Some of the preventive actions taken by the CDC to prevent the transmission of antibiotic-resistant bacteria are: to track, study and analyze how the infection emerged and spread, identify and investigate as quickly as possible the outbreaks related to antimicrobial resistance, determine the source of contamination, educate people about preventive methods that include good hygiene practices when handling and consuming food, and promote the responsible use of antibiotics in humans and animals (CDC, 2018).

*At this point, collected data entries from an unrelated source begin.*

(** C20: the bitwise functions emit code that computes them, with or without the
    ops andc, orc, eqv, nand, nor and not of the host; the 64-bit ones with
    64-bit registers. *)
Theorem logic_expansions ret a b k :
  computes (tcg_gen_and_i32 ret a b) 32 32 ret [a; b] any (fun x => Z.land (x a) (x b)) /\
  computes (tcg_gen_andi_i32 ret a k) 32 32 ret [a] any (fun x => Z.land (x a) k) /\
  computes (tcg_gen_or_i32 ret a b) 32 32 ret [a; b] any (fun x => Z.lor (x a) (x b)) /\
  computes (tcg_gen_ori_i32 ret a k) 32 32 ret [a] any (fun x => Z.lor (x a) k) /\
  computes (tcg_gen_xor_i32 ret a b) 32 32 ret [a; b] any (fun x => Z.lxor (x a) (x b)) /\
  computes (tcg_gen_xori_i32 ret a k) 32 32 ret [a] any (fun x => Z.lxor (x a) k) /\
  computes (tcg_gen_not_i32 ret a) 32 32 ret [a] any (fun x => Z.lnot (x a)) /\
  computes (tcg_gen_andc_i32 ret a b) 32 32 ret [a; b] any (fun x => Z.land (x a) (Z.lnot (x b))) /\
  computes (tcg_gen_orc_i32 ret a b) 32 32 ret [a; b] any (fun x => Z.lor (x a) (Z.lnot (x b))) /\
  computes (tcg_gen_eqv_i32 ret a b) 32 32 ret [a; b] any (fun x => Z.lnot (Z.lxor (x a) (x b))) /\
  computes (tcg_gen_nand_i32 ret a b) 32 32 ret [a; b] any (fun x => Z.lnot (Z.land (x a) (x b))) /\
  computes (tcg_gen_nor_i32 ret a b) 32 32 ret [a; b] any (fun x => Z.lnot (Z.lor (x a) (x b))) /\
  (TCG_TARGET_REG_BITS = 64 ->
   computes (tcg_gen_and_i64 ret a b) 64 64 ret [a; b] any (fun x => Z.land (x a) (x b)) /\
   computes (tcg_gen_andi_i64 ret a k) 64 64 ret [a] any (fun x => Z.land (x a) k) /\
   computes (tcg_gen_or_i64 ret a b) 64 64 ret [a; b] any (fun x => Z.lor (x a) (x b)) /\
   computes (tcg_gen_ori_i64 ret a k) 64 64 ret [a] any (fun x => Z.lor (x a) k) /\
   computes (tcg_gen_xor_i64 ret a b) 64 64 ret [a; b] any (fun x => Z.lxor (x a) (x b)) /\
   computes (tcg_gen_xori_i64 ret a k) 64 64 ret [a] any (fun x => Z.lxor (x a) k) /\
   computes (tcg_gen_not_i64 ret a) 64 64 ret [a] any (fun x => Z.lnot (x a)) /\
   computes (tcg_gen_andc_i64 ret a b) 64 64 ret [a; b] any (fun x => Z.land (x a) (Z.lnot (x b))) /\
   computes (tcg_gen_orc_i64 ret a b) 64 64 ret [a; b] any (fun x => Z.lor (x a) (Z.lnot (x b))) /\
   computes (tcg_gen_eqv_i64 ret a b) 64 64 ret [a; b] any (fun x => Z.lnot (Z.lxor (x a) (x b))) /\
   computes (tcg_gen_nand_i64 ret a b) 64 64 ret [a; b] any (fun x => Z.lnot (Z.land (x a) (x b))) /\
   computes (tcg_gen_nor_i64 ret a b) 64 64 ret [a; b] any (fun x => Z.lnot (Z.lor (x a) (x b)))).
Proof. expansions. Qed.

(** C21: setcond, negsetcond and movcond, with a register or an immediate, store
    1, -1 or the selected value exactly when the condition holds; ALWAYS and
    NEVER included.  The 64-bit ones are for 64-bit registers. *)
Theorem condition_expansions cond ret a b y z k :
  computes (tcg_gen_setcond_i32 cond ret a b) 32 32 ret [a; b] (fun _ => valid_cond cond = true) (fun x => b2z (cond_holds 32 cond (x a) (x b))) /\
  computes (tcg_gen_setcondi_i32 cond ret a k) 32 32 ret [a] (fun _ => valid_cond cond = true) (fun x => b2z (cond_holds 32 cond (x a) k)) /\
  computes (tcg_gen_negsetcond_i32 cond ret a b) 32 32 ret [a; b] (fun _ => valid_cond cond = true) (fun x => - b2z (cond_holds 32 cond (x a) (x b))) /\
  computes (tcg_gen_negsetcondi_i32 cond ret a k) 32 32 ret [a] (fun _ => valid_cond cond = true) (fun x => - b2z (cond_holds 32 cond (x a) k)) /\
  computes (tcg_gen_movcond_i32 cond ret a b y z) 32 32 ret [a; b; y; z] (fun _ => valid_cond cond = true) (fun x => if cond_holds 32 cond (x a) (x b) then x y else x z) /\
  (TCG_TARGET_REG_BITS = 64 ->
   computes (tcg_gen_setcond_i64 cond ret a b) 64 64 ret [a; b] (fun _ => valid_cond cond = true) (fun x => b2z (cond_holds 64 cond (x a) (x b))) /\
   computes (tcg_gen_setcondi_i64 cond ret a k) 64 64 ret [a] (fun _ => valid_cond cond = true) (fun x => b2z (cond_holds 64 cond (x a) k)) /\
   computes (tcg_gen_negsetcond_i64 cond ret a b) 64 64 ret [a; b] (fun _ => valid_cond cond = true) (fun x => - b2z (cond_holds 64 cond (x a) (x b))) /\
   computes (tcg_gen_negsetcondi_i64 cond ret a k) 64 64 ret [a] (fun _ => valid_cond cond = true) (fun x => - b2z (cond_holds 64 cond (x a) k)) /\
   computes (tcg_gen_movcond_i64 cond ret a b y z) 64 64 ret [a; b; y; z] (fun _ => valid_cond cond = true) (fun x => if cond_holds 64 cond (x a) (x b) then x y else x z)).
Proof. expansions. Qed.

(** C22: the divisions compute quotient and remainder, truncated towards zero when
    signed, on hosts with a division, with a double-word division, and with
    neither, where a helper is called; for a non-zero divisor and without
    overflow.  The 64-bit ones are for 64-bit registers. *)
Theorem division_expansions ret a b :
  computes (tcg_gen_div_i32 ret a b) 32 32 ret [a; b] (fun x => sdiv_ok 32 (sint 32 (x a)) (sint 32 (x b)) = true) (fun x => Z.quot (sint 32 (x a)) (sint 32 (x b))) /\
  computes (tcg_gen_rem_i32 ret a b) 32 32 ret [a; b] (fun x => sdiv_ok 32 (sint 32 (x a)) (sint 32 (x b)) = true) (fun x => Z.rem (sint 32 (x a)) (sint 32 (x b))) /\
  computes (tcg_gen_divu_i32 ret a b) 32 32 ret [a; b] (fun x => (x b =? 0) = false) (fun x => x a / x b) /\
  computes (tcg_gen_remu_i32 ret a b) 32 32 ret [a; b] (fun x => (x b =? 0) = false) (fun x => x a mod x b) /\
  (TCG_TARGET_REG_BITS = 64 ->
   computes (tcg_gen_div_i64 ret a b) 64 64 ret [a; b] (fun x => sdiv_ok 64 (sint 64 (x a)) (sint 64 (x b)) = true) (fun x => Z.quot (sint 64 (x a)) (sint 64 (x b))) /\
   computes (tcg_gen_rem_i64 ret a b) 64 64 ret [a; b] (fun x => sdiv_ok 64 (sint 64 (x a)) (sint 64 (x b)) = true) (fun x => Z.rem (sint 64 (x a)) (sint 64 (x b))) /\
   computes (tcg_gen_divu_i64 ret a b) 64 64 ret [a; b] (fun x => (x b =? 0) = false) (fun x => x a / x b) /\
   computes (tcg_gen_remu_i64 ret a b) 64 64 ret [a; b] (fun x => (x b =? 0) = false) (fun x => x a mod x b)).
Proof. expansions. Qed.

(** C23: on a host with any set of optional ops, the 32-bit shifts and rotations
    compute their value for every count below the width, whatever the host
    makes of a count out of range; with 64-bit registers so do the 64-bit ones.
    Excepted is a rotation by a variable count of zero where the host has no
    rotation op: the code then shifts by the width, which is unspecified. *)
Theorem shift_expansions ret a b k :
  computes (tcg_gen_shl_i32 ret a b) 32 32 ret [a; b] (fun x => x b < 32) (fun x => Z.shiftl (x a) (x b)) /\
  computes (tcg_gen_shr_i32 ret a b) 32 32 ret [a; b] (fun x => x b < 32) (fun x => Z.shiftr (x a) (x b)) /\
  computes (tcg_gen_sar_i32 ret a b) 32 32 ret [a; b] (fun x => x b < 32) (fun x => Z.shiftr (sint 32 (x a)) (x b)) /\
  computes (tcg_gen_shli_i32 ret a k) 32 32 ret [a] (fun _ => 0 <= k < 32) (fun x => Z.shiftl (x a) k) /\
  computes (tcg_gen_shri_i32 ret a k) 32 32 ret [a] (fun _ => 0 <= k < 32) (fun x => Z.shiftr (x a) k) /\
  computes (tcg_gen_sari_i32 ret a k) 32 32 ret [a] (fun _ => 0 <= k < 32) (fun x => Z.shiftr (sint 32 (x a)) k) /\
  computes (tcg_gen_rotl_i32 ret a b) 32 32 ret [a; b] (fun x => rot_pre 32 TCG_TARGET_HAS_rot_i32 (x b)) (fun x => rol32 (x a) (x b)) /\
  computes (tcg_gen_rotr_i32 ret a b) 32 32 ret [a; b] (fun x => rot_pre 32 TCG_TARGET_HAS_rot_i32 (x b)) (fun x => ror32 (x a) (x b)) /\
  computes (tcg_gen_rotli_i32 ret a k) 32 32 ret [a] (fun _ => 0 <= k < 32) (fun x => rol32 (x a) k) /\
  computes (tcg_gen_rotri_i32 ret a k) 32 32 ret [a] (fun _ => 0 <= k < 32) (fun x => ror32 (x a) k) /\
  (TCG_TARGET_REG_BITS = 64 ->
   computes (tcg_gen_shl_i64 ret a b) 64 64 ret [a; b] (fun x => x b < 64) (fun x => Z.shiftl (x a) (x b)) /\
   computes (tcg_gen_shr_i64 ret a b) 64 64 ret [a; b] (fun x => x b < 64) (fun x => Z.shiftr (x a) (x b)) /\
   computes (tcg_gen_sar_i64 ret a b) 64 64 ret [a; b] (fun x => x b < 64) (fun x => Z.shiftr (sint 64 (x a)) (x b)) /\
   computes (tcg_gen_shli_i64 ret a k) 64 64 ret [a] (fun _ => 0 <= k < 64) (fun x => Z.shiftl (x a) k) /\
   computes (tcg_gen_shri_i64 ret a k) 64 64 ret [a] (fun _ => 0 <= k < 64) (fun x => Z.shiftr (x a) k) /\
   computes (tcg_gen_sari_i64 ret a k) 64 64 ret [a] (fun _ => 0 <= k < 64) (fun x => Z.shiftr (sint 64 (x a)) k) /\
   computes (tcg_gen_rotl_i64 ret a b) 64 64 ret [a; b] (fun x => rot_pre 64 TCG_TARGET_HAS_rot_i64 (x b)) (fun x => rol64 (x a) (x b)) /\
   computes (tcg_gen_rotr_i64 ret a b) 64 64 ret [a; b] (fun x => rot_pre 64 TCG_TARGET_HAS_rot_i64 (x b)) (fun x => ror64 (x a) (x b)) /\
   computes (tcg_gen_rotli_i64 ret a k) 64 64 ret [a] (fun _ => 0 <= k < 64) (fun x => rol64 (x a) k) /\
   computes (tcg_gen_rotri_i64 ret a k) 64 64 ret [a] (fun _ => 0 <= k < 64) (fun x => ror64 (x a) k)).
Proof.
  repeat lazymatch goal with |- _ /\ _ => split | |- _ = 64 -> _ => intros ?R64 end;
    first [ eapply computes_ok; [tc_solve | lia] | eapply computes_shift; tc_solve
          | eapply (computes_shift _ _ _ _ _ _ (sar_w _)); tc_solve ].
Qed.

(** C24: extract, sextract, deposit, deposit_z and extract2 compute their bit field
    for every field inside the word, on every combination of optional host ops;
    the 64-bit ones with 64-bit registers only, their branches for 32-bit
    registers are not covered. *)
Theorem field_expansions ret a b ofs len :
  computes (tcg_gen_extract_i32 ret a ofs len) 32 32 ret [a] (fun _ => field_ok 32 ofs len = true) (fun x => extract_w 32 (x a) ofs len) /\
  computes (tcg_gen_sextract_i32 ret a ofs len) 32 32 ret [a] (fun _ => field_ok 32 ofs len = true) (fun x => sextract_w 32 (x a) ofs len) /\
  computes (tcg_gen_deposit_i32 ret a b ofs len) 32 32 ret [a; b] (fun _ => field_ok 32 ofs len = true) (fun x => deposit_w 32 (x a) ofs len (x b)) /\
  computes (tcg_gen_deposit_z_i32 ret a ofs len) 32 32 ret [a] (fun _ => field_ok 32 ofs len = true) (fun x => deposit_w 32 0 ofs len (x a)) /\
  computes (tcg_gen_extract2_i32 ret a b ofs) 32 32 ret [a; b] (fun _ => 0 <= ofs <= 32) (fun x => extract2_w 32 (x a) (x b) ofs) /\
  (TCG_TARGET_REG_BITS = 64 ->
   computes (tcg_gen_extract_i64 ret a ofs len) 64 64 ret [a] (fun _ => field_ok 64 ofs len = true) (fun x => extract_w 64 (x a) ofs len) /\
   computes (tcg_gen_sextract_i64 ret a ofs len) 64 64 ret [a] (fun _ => field_ok 64 ofs len = true) (fun x => sextract_w 64 (x a) ofs len) /\
   computes (tcg_gen_deposit_i64 ret a b ofs len) 64 64 ret [a; b] (fun _ => field_ok 64 ofs len = true) (fun x => deposit_w 64 (x a) ofs len (x b)) /\
   computes (tcg_gen_deposit_z_i64 ret a ofs len) 64 64 ret [a] (fun _ => field_ok 64 ofs len = true) (fun x => deposit_w 64 0 ofs len (x a)) /\
   computes (tcg_gen_extract2_i64 ret a b ofs) 64 64 ret [a; b] (fun _ => 0 <= ofs <= 64) (fun x => extract2_w 64 (x a) (x b) ofs)).
Proof. expansions. Qed.

(** C25: the byte swaps of tcg-op.c swap, with the extension that the flags ask for,
    and the half-word and word swaps are those of bitops.h; the 64-bit ones with
    64-bit registers. *)
Theorem bswap_expansions ret a flags :
  computes (tcg_gen_bswap16_i32 ret a flags) (bswap_low 32 16 flags) 32 ret [a] (fun x => bswap_pre 16 flags (x a)) (fun x => bswap_val 16 flags bswap16 (x a)) /\
  computes (tcg_gen_bswap32_i32 ret a) 32 32 ret [a] any (fun x => bswap32 (x a)) /\
  computes (tcg_gen_hswap_i32 ret a) 32 32 ret [a] any (fun x => hswap32 (x a)) /\
  (TCG_TARGET_REG_BITS = 64 ->
   computes (tcg_gen_bswap16_i64 ret a flags) (bswap_low 64 16 flags) 64 ret [a] (fun x => bswap_pre 16 flags (x a)) (fun x => bswap_val 16 flags bswap16 (x a)) /\
   computes (tcg_gen_bswap32_i64 ret a flags) (bswap_low 64 32 flags) 64 ret [a] (fun x => bswap_pre 32 flags (x a)) (fun x => bswap_val 32 flags bswap32 (x a)) /\
   computes (tcg_gen_bswap64_i64 ret a) 64 64 ret [a] any (fun x => bswap64 (x a)) /\
   computes (tcg_gen_hswap_i64 ret a) 64 64 ret [a] any (fun x => hswap64 (x a)) /\
   computes (tcg_gen_wswap_i64 ret a) 64 64 ret [a] any (fun x => wswap64 (x a))).
Proof. expansions. Qed.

Regarding the preventive actions mention before, the CDC has established four main cores of actions to prevent antibiotic resistance, which includes: preventing infections and the spread of resistance, tracking, improving antibiotic prescribing and development of new drugs and tests. The main purpose of these cores is to control and prevent the spreading of resistance among the population (CDC, 2013).

The last report issued by the CDC on antibiotic resistance threat in 2013, reported the 18 principals threats (bacteria and fungi) of concern in human health. In each one, the minimum number of morbidity and mortality was evaluated, people who are at high risk for contracting resistant infections and actions that were being carried out to combat this threat. Among the microorganisms of greater relevance and that represented greater risks to health are: Clostridium difficile (C. difficile), Carbapenem-resistant Enterobacteriaceae (CRE), Drug-resistant Neisseria gonorrhoeae (cephalosporin resistance). The CDC is working in issuing a new report of antiotic threats by fall 2019 (CDC, 2018).

The National Antimicrobial Resistance Monitoring System (NARMS)

 

NARMS is a public health monitoring system in the United States established in association with the Food and Drug Administration (FDA), Center for Disease Control and Prevention (CDC) and the U.S. Department to track antibiotic resistance in foodborne and enteric bacteria from humans, retail meats and food animals.